▶ **INPUT MATERIAL**
'''
(** * Migration tool core: parsers, scanner and migration engine

    A shallow embedding of the Python prototype under
    [legacy/python-prototype] (modules [core.solution_parser],
    [core.project_parser], [core.file_scanner], [core.migration_engine]
    and the data classes of [models], with the file calls of
    [utils.file_utils], the workspace search of [migrate_tests] and the
    plan of [ui.migration_planner]) together with the properties the
    design document states about them and further properties of the
    code.

    Conventions of the embedding.
    - A Python [str] is a [string]; a character is a code point of the
      Latin-1 block (0..255) and the classification tables below are
      Python's tables restricted to that block.
    - [Optional[T]] is [option T]; Python truthiness of an optional
      string is [truthy].
    - An [xml.etree.ElementTree.Element] is the inductive [Element].
    - A call that can raise returns a [Result]; the engine, which also
      changes files, runs in the state-and-exception monad [M] over a
      [World].
    - The file system maps canonical paths to files and directories;
      what the program takes from libraries and the operating system
      beyond that (the XML parser, the external tool, failures of the
      environment) is a parameter of the function or a field of the
      [Host]. *)

From Stdlib Require Import Ascii String Sorted.
From stdpp Require Import base strings list gmap.

Open Scope string_scope.
Set Warnings "-register-all".

(* ================================================================== *)
(** * Part I: the program *)
(* ================================================================== *)

(** ** Python strings *)

Module PyStr.

Definition in_range (lo hi n : nat) : bool := (lo <=? n)%nat && (n <=? hi)%nat.

(** [str.isspace] on one character, which is also what [\s] matches. *)
Definition isspace (c : ascii) : bool :=
  let n := nat_of_ascii c in
  in_range 9 13 n || in_range 28 32 n || (n =? 133)%nat || (n =? 160)%nat.

(** Upper-case cased characters ([c.isupper()] for a single character). *)
Definition isupper_char (c : ascii) : bool :=
  let n := nat_of_ascii c in
  in_range 65 90 n || in_range 192 214 n || in_range 216 222 n.

Definition islower_char (c : ascii) : bool :=
  let n := nat_of_ascii c in
  in_range 97 122 n || in_range 223 246 n || in_range 248 255 n
  || (n =? 170)%nat || (n =? 181)%nat || (n =? 186)%nat.

(** [c.isalnum() or c == '_'], which is what [\w] matches. *)
Definition isword (c : ascii) : bool :=
  let n := nat_of_ascii c in
  isupper_char c || islower_char c
  || in_range 48 57 n || (n =? 178)%nat || (n =? 179)%nat || (n =? 185)%nat
  || in_range 188 190 n || (n =? 95)%nat.

Definition lower_char (c : ascii) : ascii :=
  if isupper_char c then ascii_of_nat (nat_of_ascii c + 32) else c.

(** Upper-casing stays inside the block except for the three letters
    223, 181 and 255, whose upper-case forms lie outside it; they are
    left in place. *)
Definition upper_char (c : ascii) : ascii :=
  let n := nat_of_ascii c in
  if in_range 97 122 n || in_range 224 246 n || in_range 248 254 n
  then ascii_of_nat (n - 32) else c.

Fixpoint smap (f : ascii -> ascii) (s : string) : string :=
  match s with
  | EmptyString => EmptyString
  | String c s' => String (f c) (smap f s')
  end.

Definition lower (s : string) : string := smap lower_char s.
Definition upper (s : string) : string := smap upper_char s.

(** [s.isupper()]: some cased character, and no lower-case one. *)
Fixpoint any_char (p : ascii -> bool) (s : string) : bool :=
  match s with
  | EmptyString => false
  | String c s' => p c || any_char p s'
  end.

Definition isupper (s : string) : bool :=
  any_char isupper_char s && negb (any_char islower_char s).

(** [s.startswith(p)] *)
Fixpoint startswith (p s : string) : bool :=
  match p, s with
  | EmptyString, _ => true
  | String a p', String b s' => if Ascii.eqb a b then startswith p' s' else false
  | String _ _, EmptyString => false
  end.

(** [sub in s] *)
Fixpoint contains (sub s : string) : bool :=
  startswith sub s ||
  match s with
  | EmptyString => false
  | String _ s' => contains sub s'
  end.

(** [s[n:]] *)
Fixpoint drop (n : nat) (s : string) : string :=
  match n, s with
  | O, _ => s
  | S n', String _ s' => drop n' s'
  | S _, EmptyString => EmptyString
  end.

(** [s[:n]] *)
Fixpoint take (n : nat) (s : string) : string :=
  match n, s with
  | S n', String c s' => String c (take n' s')
  | _, _ => EmptyString
  end.

(** [s.endswith(p)] *)
Definition endswith (p s : string) : bool :=
  (String.length p <=? String.length s)%nat
  && String.eqb (drop (String.length s - String.length p) s) p.

(** [s.lstrip()], [s.rstrip()], [s.strip()] *)
Fixpoint lstrip (s : string) : string :=
  match s with
  | String c s' => if isspace c then lstrip s' else s
  | EmptyString => EmptyString
  end.

Fixpoint rstrip (s : string) : string :=
  match s with
  | EmptyString => EmptyString
  | String c s' =>
      match rstrip s' with
      | EmptyString => if isspace c then EmptyString else String c EmptyString
      | r => String c r
      end
  end.

Definition strip (s : string) : string := rstrip (lstrip s).

(** [s.count(c)] for a one-character needle. *)
Fixpoint count_char (c : ascii) (s : string) : nat :=
  match s with
  | EmptyString => 0
  | String d s' => (if Ascii.eqb c d then 1 else 0) + count_char c s'
  end.

(** [s.split(c)] for a one-character separator: never empty. *)
Fixpoint split (sep : ascii) (s : string) : list string :=
  match s with
  | EmptyString => [EmptyString]
  | String c s' =>
      if Ascii.eqb c sep then EmptyString :: split sep s'
      else match split sep s' with
           | [] => [String c EmptyString]
           | w :: ws => String c w :: ws
           end
  end.

(** [s.replace(old, new)]: every non-overlapping occurrence, scanning
    from the left.  [skip] counts the characters of an occurrence that
    are still to be dropped. *)
Fixpoint replace_from (old new : string) (skip : nat) (s : string) : string :=
  match s with
  | EmptyString => EmptyString
  | String c s' =>
      match skip with
      | S k => replace_from old new k s'
      | O =>
          if startswith old s
          then new +:+ replace_from old new (String.length old - 1) s'
          else String c (replace_from old new 0 s')
      end
  end.
(** Lines 181-201. *)
Definition check_assignments_again (assignment : dict name) : io unit :=
  while_true (check_assignments_again_body assignment) tt.

(** The local variables of [input_participants] that outlive an
    iteration of its loops. *)
Record entry : Type := mkEntry {
  participants : dict (option name);
  pre_assigned : dict name;
  in_pre_assignment : bool
}.

(** What the loop on the names keeps of [participants]: the keys are
    distinct and not empty, nobody is their own partner, and a partner
    that is not the empty string is a participant too. *)
Definition partners_ok (ps : dict (option name)) : Prop :=
  dict_wf ps /\
  (forall n, In n (dict_keys ps) -> n <> "") /\
  (forall n p, dict_get ps n = Ok (Some p) ->
               p <> n /\ (p <> "" -> In p (dict_keys ps))).

(** [partner == name] for a partner that may be [None]. *)
Definition partner_is (partner : option name) (n : name) : bool :=
  match partner with
  | Some p => p =? n
  | None => false
  end.

(** What a well-formed line says: the giver and the receiver around its
    only [>]. *)
Definition says (line : string) (gr : string * string) : Prop :=
  strip line = (fst gr ++ String ">"%char (snd gr))%string /\
  contains_char ">"%char (fst gr) = false /\
  contains_char ">"%char (snd gr) = false.

(** Lines 67-76: one pass through the loop on the lines of the form
    [Giver > Receiver]. *)
Definition read_pre_assignments_body (pre_assigned : dict name)
  : io (dict name + dict name) :=
  assignment <~ input_bare ;;
  let assignment := strip assignment in
  if assignment =? "1" then ret (inr pre_assigned)
  else
    pre_assigned <~
      (if contains_char ">"%char assignment
       then match split ">"%char assignment with
            | [giver; receiver] =>
                ret (dict_set pre_assigned (strip giver) (strip receiver))
            | _ =>
                _ <~ print "Invalid format for assignment. Please use 'Giver > Receiver'." ;;
                ret pre_assigned
            end
       else ret pre_assigned) ;;
    _ <~ clear_screen ;;
    ret (inl pre_assigned).

(** Lines 66-76. *)
Definition read_pre_assignments (pre_assigned : dict name) : io (dict name) :=
  while_true read_pre_assignments_body pre_assigned.

(** Lines 53-88: one pass through the loop that reads the names. *)
Definition read_names_body (st : entry) : io (entry + entry) :=
  name <~ input "Enter participant's name: " ;;
  let name := strip name in
  if name =? "" then
    _ <~ print "Please enter a valid name." ;;
    ret (inl st)
  else if name =? "1" then
    if in_pre_assignment st
    then ret (inr (mkEntry (participants st) (pre_assigned st) false))
    else
      _ <~ print "Enter pre-determined assignments (format: Giver > Receiver). Type '1' to finish." ;;
      pre <~ read_pre_assignments (pre_assigned st) ;;
      ret (inl (mkEntry (participants st) pre true))
  else if lower name =? "done" then ret (inr st)
  else
    partner <~ input ("Enter " ++ name ++ "'s partner's name (or 'none' if no partner): ")%string ;;
    let partner := strip partner in
    let partner := if lower partner =? "none" then None else Some partner in
    if partner_is partner name then
      _ <~ print "A participant cannot be their own partner. Please re-enter." ;;
      ret (inl st)
    else
      let ps := dict_set (participants st) name partner in
      let ps :=
        match partner with
        | Some p =>
            if negb (p =? "") && negb (dict_contains ps p)
            then dict_set ps p (Some name)
            else ps
        | None => ps
        end in
      ret (inl (mkEntry ps (pre_assigned st) (in_pre_assignment st))).

(** [pair in displayed_pairs]. *)
Definition pair_in (pair : name * name) (displayed_pairs : list (name * name)) : bool :=
  existsb (fun q => (fst pair =? fst q) && (snd pair =? snd q)) displayed_pairs.

(** Lines 91-96: [for participant, partner in participants.items()]. *)
Fixpoint display (items : list (name * option name))
    (displayed_pairs : list (name * name)) : io unit :=
  match items with
  | [] => ret tt
  | (participant, partner) :: rest =>
      match partner with
      | Some p =>
          if negb (p =? "")
          then
            if negb (pair_in (participant, p) displayed_pairs)
               && negb (pair_in (p, participant) displayed_pairs)
            then
              _ <~ print (participant ++ " - " ++ p)%string ;;
              display rest ((participant, p) :: displayed_pairs)
            else display rest displayed_pairs
          else
            _ <~ print (participant ++ " - None")%string ;;
            display rest displayed_pairs
      | None =>
          _ <~ print (participant ++ " - None")%string ;;
          display rest displayed_pairs
      end
  end.

(** Lines 48-100: one pass through the outer loop. *)
Definition input_participants_body (st : entry)
  : io (entry + dict (option name) * dict name) :=
  _ <~ print (nl ++ "Enter the names of participants. Type 'done' when finished.")%string ;;
  st <~ while_true read_names_body
          (mkEntry [] (pre_assigned st) (in_pre_assignment st)) ;;
  _ <~ print (nl ++ "Participants and their partners:")%string ;;
  _ <~ display (participants st) [] ;;
  confirm <~ input (nl ++ "Is the above information correct? (yes/no): ")%string ;;
  if lower (strip confirm) =? "yes"
  then ret (inr (participants st, pre_assigned st))
  else ret (inl st).

(** Lines 34-102. *)
Definition input_participants : io (dict (option name) * dict name) :=
  while_true input_participants_body (mkEntry [] [] false).

(** ** The main program *)

(** The two dicts of the pair that line 213 assigns to [participants]. *)
Inductive element : Type :=
| Participants (d : dict (option name))
| PreAssigned (d : dict name).

(** [d1 == d2] on dicts: as many entries, and every key of [d1] bound in
    [d2] to an equal value. *)
Definition dict_eqb {V W : Type} (eqv : V -> W -> bool)
    (d1 : dict V) (d2 : dict W) : bool :=
  Nat.eqb (length d1) (length d2) &&
  forallb (fun e => match dict_get d2 (fst e) with
                    | Ok w => eqv (snd e) w
                    | Err _ => false
                    end) d1.

Definition partner_eqb (p q : option name) : bool :=
  match p, q with
  | Some a, Some b => a =? b
  | None, None => true
  | _, _ => false
  end.

Definition element_eqb (x y : element) : bool :=
  match x, y with
  | Participants d1, Participants d2 => dict_eqb partner_eqb d1 d2
  | Participants d1, PreAssigned d2 => dict_eqb partner_is d1 d2
  | PreAssigned d1, Participants d2 => dict_eqb (fun n p => partner_is p n) d1 d2
  | PreAssigned d1, PreAssigned d2 => dict_eqb String.eqb d1 d2
  end.

(** [t[i]] for a tuple [t] and a dict [i]: tuple indices must be
    integers. *)
Definition tuple_index (t : list element) (i : element) : res element :=
  Err TypeError.

(** Lines 27-31 when [participants] is the pair: the names are its two
    dicts. *)
Definition recipients_of_pair (t : list element) (santa : element) : res (list element) :=
  filterM (fun n =>
             if negb (element_eqb n santa)
             then p <- tuple_index t santa ;; Ok (negb (element_eqb n p))
             else Ok false)
          t.

Fixpoint check_santas_pair (t santas : list element) : res bool :=
  match santas with
  | [] => Ok true
  | santa :: rest =>
      possible_recipients <- recipients_of_pair t santa ;;
      match possible_recipients with
      | [] => Ok false
      | _ :: _ => check_santas_pair t rest
      end
  end.

(** What the variable [participants] of the main program holds: the dict
    unpacked at line 205, or the whole pair assigned at line 213. *)
Inductive participants_value : Type :=
| AsDict (d : dict (option name))
| AsPair (d : dict (option name)) (pre : dict name).

Definition is_assignment_possible_value (v : participants_value) : res bool :=
  match v with
  | AsDict d => is_assignment_possible d
  | AsPair d pre =>
      let t := [Participants d; PreAssigned pre] in check_santas_pair t t
  end.

(** Lines 215-217, at most [fuel] attempts: [not assignment] holds of
    [None] and of the empty dict.  [attempts k] is the state of the
    generator when attempt [k] starts. *)
Fixpoint retry (fuel : nat) (participants : dict (option name))
    (pre_assigned : dict name) (attempts : nat -> rng) (k : nat) : io (dict name) :=
  match fuel with
  | 0 => fun ins => (Diverged, ins, [])
  | Datatypes.S fuel' =>
      match assign_secret_santa participants pre_assigned (attempts k) with
      | Returned (Some (e :: m)) => ret (e :: m)
      | Returned (Some []) | Returned None =>
          retry fuel' participants pre_assigned attempts (Datatypes.S k)
      | Raised e => raise (CoreError e)
      | OutOfFuel => fun ins => (Diverged, ins, [])
      end
  end.

(** The exceptions the main program can end with once the check has
    failed. *)
Definition after_infeasible (e : io_exn) : Prop :=
  e = EOFError \/ e = SystemExit (Some 0) \/ e = CoreError TypeError.

(** Lines 207-213: one pass through the loop on the feasibility check. *)
Definition feasibility_body (participants : participants_value)
  : io (participants_value + participants_value) :=
  possible <~ lift (is_assignment_possible_value participants) ;;
  if possible then ret (inr participants)
  else
    _ <~ print (nl ++ "Assignment is not possible with the current set of participants.")%string ;;
    choice <~ input "Do you want to re-enter participant information? (yes/no): " ;;
    if negb (lower (strip choice) =? "yes")
    then _ <~ print "Exiting program." ;; raise (SystemExit (Some 0))
    else
      t <~ input_participants ;;
      ret (inl (AsPair (fst t) (snd t))).

(** Lines 205-220. *)
Definition main (fuel : nat) (attempts : nat -> rng) : io unit :=
  t <~ input_participants ;;
  let participants := fst t in
  let pre_assigned := snd t in
  participants <~ while_true feasibility_body (AsDict participants) ;;
  match participants with
  | AsDict participants =>
      assignment <~ retry fuel participants pre_assigned attempts 0 ;;
      _ <~ reveal_assignments assignment ;;
      check_assignments_again assignment
  | AsPair _ _ => raise AttributeError
  end.

End Strings.

(** [strip] and [lower] on ASCII text, for running the functions. *)
Definition is_space (c : ascii) : bool :=
  let n := nat_of_ascii c in
  Nat.eqb n 32 || (Nat.leb 9 n && Nat.leb n 13).

Fixpoint lstrip (s : string) : string :=
  match s with
  | EmptyString => EmptyString
  | String c s' => if is_space c then lstrip s' else s
  end.

Fixpoint rstrip (s : string) : string :=
  match s with
  | EmptyString => EmptyString
  | String c s' =>
      match rstrip s' with
      | EmptyString => if is_space c then EmptyString else String c EmptyString
      | t => String c t
      end
  end.

Definition ascii_strip (s : string) : string := rstrip (lstrip s).
(** A path that starts with ['./'] fails the single-dot test and passes the
    multi-dot test. *)
Lemma dot_slash_predicates (rest : string) :
  let p := String "." (String "/" rest) in
  isThirdParty p = false ∧ isAtImport p = false ∧
  isSingleDotRelative p = false ∧ isMultiDotRelative p = true.
Proof. by repeat split. Qed.

(** ** The buckets of [groupImports] *)

Section Buckets.
Variable heap : loc → Node.

(** The statement is pushed to the bucket that [getGroupType] names, and
    to none when [getGroupType] is [undefined]. *)
Lemma groupImports_step_getGroupType (groups : list (list loc)) (node : loc) :
  groupImports_step heap groups node =
  match getGroupType heap node with
  | Some k => push_to k node groups
  | None => groups
  end.
Proof.
  unfold groupImports_step, getGroupType.
  repeat (match goal with |- context [if ?b then _ else _] =>
                            destruct b; [reflexivity|] end).
  reflexivity.
Qed.

Lemma getGroupType_lt_5 (node : loc) (k : nat) :
  getGroupType heap node = Some k → k < 5.
Proof.
  unfold getGroupType.
  repeat (match goal with |- context [if ?b then _ else _] =>
                            destruct b; [intros [= <-]; lia|] end).
  discriminate.
Qed.

Lemma groupImports_fold (g0 g1 g2 g3 g4 l : list loc) :
  foldl (groupImports_step heap) [g0; g1; g2; g3; g4] l =
  [g0 ++ bucket heap 0 l; g1 ++ bucket heap 1 l; g2 ++ bucket heap 2 l;
   g3 ++ bucket heap 3 l; g4 ++ bucket heap 4 l].
Proof.
  revert g0 g1 g2 g3 g4.
  induction l as [|n l IH]; intros g0 g1 g2 g3 g4; simpl.
  - unfold bucket; simpl. by rewrite !app_nil_r.
  - rewrite groupImports_step_getGroupType. unfold bucket.
    destruct (getGroupType heap n) as [k|] eqn:Hk.
    + pose proof (getGroupType_lt_5 _ _ Hk) as Hlt.
      destruct k as [|[|[|[|[|k]]]]]; try lia;
        unfold push_to; simpl; rewrite IH; unfold bucket;
        rewrite !filter_cons, Hk; simpl;
        repeat (case_decide; try congruence);
        by rewrite <- ?app_assoc.
    + rewrite IH. unfold bucket. rewrite !filter_cons, Hk.
      by repeat (case_decide; try congruence).
Qed.

Lemma groupImports_groups_buckets (l : list loc) :
  groupImports_groups heap l =
  [bucket heap 0 l; bucket heap 1 l; bucket heap 2 l; bucket heap 3 l;
   bucket heap 4 l].
Proof. unfold groupImports_groups. by rewrite groupImports_fold. Qed.

Lemma bucket_app (k : nat) (l1 l2 : list loc) :
  bucket heap k (l1 ++ l2) = bucket heap k l1 ++ bucket heap k l2.
Proof. apply filter_app. Qed.

Lemma elem_of_bucket (k : nat) (l : list loc) (n : loc) :
  n ∈ bucket heap k l ↔ getGroupType heap n = Some k ∧ n ∈ l.
Proof. unfold bucket. by rewrite list_elem_of_filter. Qed.
End Buckets.

(** ** [Array.prototype.sort] with the comparator of the rule *)

Section Sorting.
Variable heap : loc → Node.
Variable getText : Node → string.

Local Abbreviation len := (textLength heap getText).
Local Abbreviation sort := (Array_sort (byLength heap getText)).
Local Abbreviation ins := (sort_insert (byLength heap getText)).

Lemma byLength_nonpos (a b : loc) :
  (byLength heap getText a b <=? 0)%Z = true ↔ len a ≤ len b.
Proof. unfold byLength, textLength. rewrite Z.leb_le. lia. Qed.

Lemma sort_insert_perm (x : loc) (l : list loc) : ins x l ≡ₚ x :: l.
Proof.
  induction l as [|y l IH]; simpl; [done|].
  destruct (_ <=? _)%Z; [done|]. rewrite IH. apply Permutation_swap.
Qed.

Lemma Array_sort_perm (l : list loc) : sort l ≡ₚ l.
Proof.
  induction l as [|x l IH]; simpl; [done|].
  by rewrite sort_insert_perm, IH.
Qed.

Lemma elem_of_Array_sort (x : loc) (l : list loc) : x ∈ sort l ↔ x ∈ l.
Proof. by rewrite Array_sort_perm. Qed.

Lemma Array_sort_length (l : list loc) : length (sort l) = length l.
Proof. by rewrite Array_sort_perm. Qed.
'''
▶ **THE PROBLEM**
Set down exactly the lines above that run from the start of the listing to the line with "Latin-1 block (0..255)". Leave out every later line.

▶ **RESULT OF THIS TASK**
(** * Migration tool core: parsers, scanner and migration engine

    A shallow embedding of the Python prototype under
    [legacy/python-prototype] (modules [core.solution_parser],
    [core.project_parser], [core.file_scanner], [core.migration_engine]
    and the data classes of [models], with the file calls of
    [utils.file_utils], the workspace search of [migrate_tests] and the
    plan of [ui.migration_planner]) together with the properties the
    design document states about them and further properties of the
    code.

    Conventions of the embedding.
    - A Python [str] is a [string]; a character is a code point of the
      Latin-1 block (0..255) and the classification tables below are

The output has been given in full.